Quantas coisas a se descobrir nas profundezas do oceano, são coisas muito profundas, que nem ao menos sabemos que existem. Devemos mergulhar, mergulhar e mergulhar, senão, não veremos nada do que precisa ser visto.

Ao nascer neste mundo, conforme o tempo foi passando, produzi a minha consciência, e aqui mesmo fui conhecendo todas as coisas daqui. Chegado a um certo tempo, deparei-me com a morte da minha carne e senti algo estranho, pois pensei: nossa! Um dia vou morrer.

Mas um dia foi-me apresentado a razão da vida, me vi como consciência, no começo me enxerguei superficialmente, mas num certo momento me deparei com o profundo da minha consciência. Percebi que teria que mergulhar nas profundezas do meu oceano, para poder enxergar tudo que havia dentro de mim mesma. Todas as minhas intenções, todo o meu querer, tudo que havia lá no fundo do meu âmago, pois a carne teria que ser morta dentro de mim mesma, morta antes mesmo do dia do juízo de Deus.

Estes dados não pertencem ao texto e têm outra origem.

Lemma handle_redeem token reset_token w : wp shows [] (handle (RedeemToken token reset_token)) w.
Proof.
  cbn [handle]. apply wp_fmap. unfold redeem_mfa_reset_token. apply wp_bind, wp_load; [done|].
  intros l T v1 (Hs & Hm & _) _. wp_read. destruct (negb _); [done|]. wp_read.
  apply wp_bind, wp_save; [do 2 (eapply snapshot_mono; [done|]); done|done|done|].
  intros v4 m x _ _ [= <- <-] d _. rewrite Hm. split.
  - eapply data_step_trans; [done|apply (step_drop _ _ _ (set_ticket None (data_of (lo_auth l)))); try done; by right|].
    apply (step_new_challenge _ _ _ LoginChallenge _ d); [lia|done..].
  - exists []. split; [apply spends_none|]. intros updated v5 _ _. apply wp_challenge_response.
    intros [a|e] v6; [by apply shows_nothing|done].
Qed.

Lemma handle_reset id reason w : wp shows [] (handle (ResetAccount id reason)) w.
Proof.
  cbn [handle]. apply wp_fmap. unfold reset_mfa. destruct (Str.is_empty _); [done|].
  apply wp_bind, wp_get_auth; [done|]. intros auth v1 _ Hs _. wp_read.
  apply wp_bind, wp_save; [by eapply snapshot_mono|done|done|]. intros v3 m x _ _ [= <- <-] d _. split.
  - eapply data_step_trans; [done|apply step_reset|]. eapply data_step_later; [|apply step_drop; try done; by right]. lia.
  - exists []. split; [apply spends_none|]. intros updated v4 _ _. by apply shows_nothing.
Qed.

(** Nothing that the laws talk about changes *)
Lemma world_alter w id f :
  I w → (∀ r, au_id (f r) = au_id r ∧ au_mfa (f r) = au_mfa r ∧ au_session_stamp (f r) = au_session_stamp r) →
  let w' := set_auths (alter f id (w_auths w)) w in I w' ∧ R w w'.
Proof.
  intros HI Hf. split.
  - intros id' r'. cbn. rewrite lookup_alter_Some. intros [(<- & r & Hr & ->)|(_ & Hr)]; [|by apply HI].
    destruct (HI id r Hr) as (? & ? & ? & ?), (Hf r) as (Hi & Hm & Hs). unfold row_ok, data_of in *.
    by rewrite Hi, Hm, Hs.
  - split; [done|]. intros id'. cbn. destruct (decide (id = id')) as [<-|Hne].
    + rewrite lookup_alter_eq. destruct (w_auths w !! id) as [r|]; [|done]. cbn.
      destruct (Hf r) as (Hi & Hm & Hs). split_and!; [|by left|by left]. unfold data_of. rewrite Hm. apply data_next_refl.
    + rewrite lookup_alter_ne by done. apply row_next_refl.
Qed.

Lemma handle_password id password w : wp shows [] (handle (ChangePassword id password)) w.
Proof.
  cbn [handle]. apply wp_fmap. unfold update_user_password_by_id, get_auth_by_id. wp_read.
  destruct (w_auths w0 !! id) as [auth|] eqn:E; [|by apply shows_nothing].
  apply (snapshot_read auth w0 id HI) in E. apply wp_perform. intros w1 HR1 HI1.
  unfold password_statements. rewrite st_bind_eq.
  assert (Hstep : data_step (au_id auth) (w_drawn w1) (w_drawn w1) (data_of auth) (clear_challenges (data_of auth))).
  { apply step_drop; try done; by left. }
  pose proof (update_cases auth _ true 0 w1 (snapshot_mono _ _ _ HR1 E) HI1 (λ _, Hstep)) as Hu.
  assert (Hw : draw_more 0 w1 = w1) by (by destruct w1). rewrite Hw in Hu.
  destruct Hu as [->|(row & stamp & w2 & -> & HI2 & HR2 & _)].
  - destruct (world_draw 2 w1 HI1) as [HI2 HR2]. split_and!; [done..|]. exists [].
    split; [by intros κ ?%elem_of_nil|done].
  - destruct (world_alter w2 id (set_password password) HI2) as [HI3 HR3]; [done|].
    split_and!; [exact HI3|etrans; [exact HR2|exact HR3]|]. exists []. split; [by intros κ ?%elem_of_nil|].
    by apply shows_nothing.
Qed.

Lemma handle_revoke id w : wp shows [] (handle (RevokeSessions id)) w.
Proof.
  cbn [handle]. apply wp_fmap. unfold revoke_sessions_by_user_id, get_auth_by_id. wp_read.
  destruct (w_auths w0 !! id) as [auth|] eqn:E; [|by apply shows_nothing].
  apply (snapshot_read auth w0 id HI) in E. apply wp_perform. intros w1 HR1 HI1. unfold revoke_statement.
  assert (Hno : I (draw_more 2 w1) ∧ R w1 (draw_more 2 w1) ∧ ∃ T,
    (∀ κ, κ ∈ T → ¬ used κ w1 ∧ used κ (draw_more 2 w1)) ∧ shows (Changed <$> Err conflict) (T ++ []) (draw_more 2 w1)).
  { destruct (world_draw 2 w1 HI1). split_and!; [done..|]. exists []. split; [by intros κ ?%elem_of_nil|done]. }
  destruct (w_auths w1 !! au_id auth) as [row|] eqn:Erow; [|exact Hno].
  destruct (_ && _) eqn:Ecas; [|exact Hno]. clear Hno. apply andb_prop in Ecas as [_ Hsame].
  apply (snapshot_mono _ _ _ HR1) in E. pose proof (snapshot_current auth w1 row E Erow Hsame) as Hm.
  destruct (world_save w1 (au_id auth) row 0 (1 + w_drawn w1)%nat (w_drawn w1)
     (clear_mfa_challenges (1 + w_drawn w1) (au_mfa auth)) (Some (uuid4 (w_drawn w1))) HI1 Erow) as [HI2 HR2].
  - unfold data_of. rewrite Hm. destruct (au_mfa auth); cbn; apply step_drop; try done; by first [left|right].
  - lia.
  - rewrite Hm. destruct (au_mfa auth); cbn; [right; by eexists|by left].
  - by right.
  - split_and!; [exact HI2|exact HR2|]. exists []. split; [by intros κ ?%elem_of_nil|by apply shows_nothing].
Qed.

Lemma handle_check cl w : wp shows [] (handle (CheckToken cl)) w.
Proof.
  cbn [handle]. apply wp_fmap. unfold is_valid_token. apply wp_bind, wp_get_auth; [done|]. intros auth w1 _ _ _.
  destruct (negb _); [by apply shows_nothing|]. destruct (negb _); [by apply shows_nothing|].
  destruct (String.eqb _ _); [|by apply shows_nothing]. wp_read. by apply shows_nothing.
Qed.

Lemma handle_shows r w : wp shows [] (handle r) w.
Proof.
  destruct r as [| | | | | | | | |id|token kinds|token|].
  - apply handle_sign_in.
  - apply handle_setup.
  - apply handle_confirm.
  - apply handle_verify.
  - apply handle_manage.
  - apply handle_redeem.
  - apply handle_reset.
  - apply handle_revoke.
  - apply handle_password.
  - cbn [handle]. apply wp_fmap, wp_limit_account; [done|]. intros auth w1 _ _. by apply shows_nothing.
  - cbn [handle]. apply wp_fmap, wp_load; [done|]. intros l T w1 _ [Hn Hk]; [done|]. split; [done|].
    cbn. intros κ ->%list_elem_of_singleton. apply elem_of_app. by left.
  - cbn [handle]. apply wp_fmap, wp_load; [done|]. intros l T w1 _ _. by apply shows_nothing.
  - apply handle_check.
Qed.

Parece loucura o que descobrimos, mas é a verdade do propósito da vida, todos produzem a consciência, e todos nós temos que nos ver por ela, pois nós somos a consciência, basta compreendermos o propósito de Deus e tirar a carne de dentro da consciência e inseminar o espírito de Deus dentro dela. Quando passarmos a nos identificar pelo espírito, nos tornaremos uma nova pessoa, a pessoa do céu, pois a consciência é que gera o filho da vida, e a partir daí somos filhos legítimos de Deus.

Mas cada consciência precisa mergulhar no profundo do seu oceano para se deparar consigo mesma e realizar esta grande obra de Deus, para que assim, nasça no céu pelo espírito, um novo nascimento, um novo corpo, em um novo plano.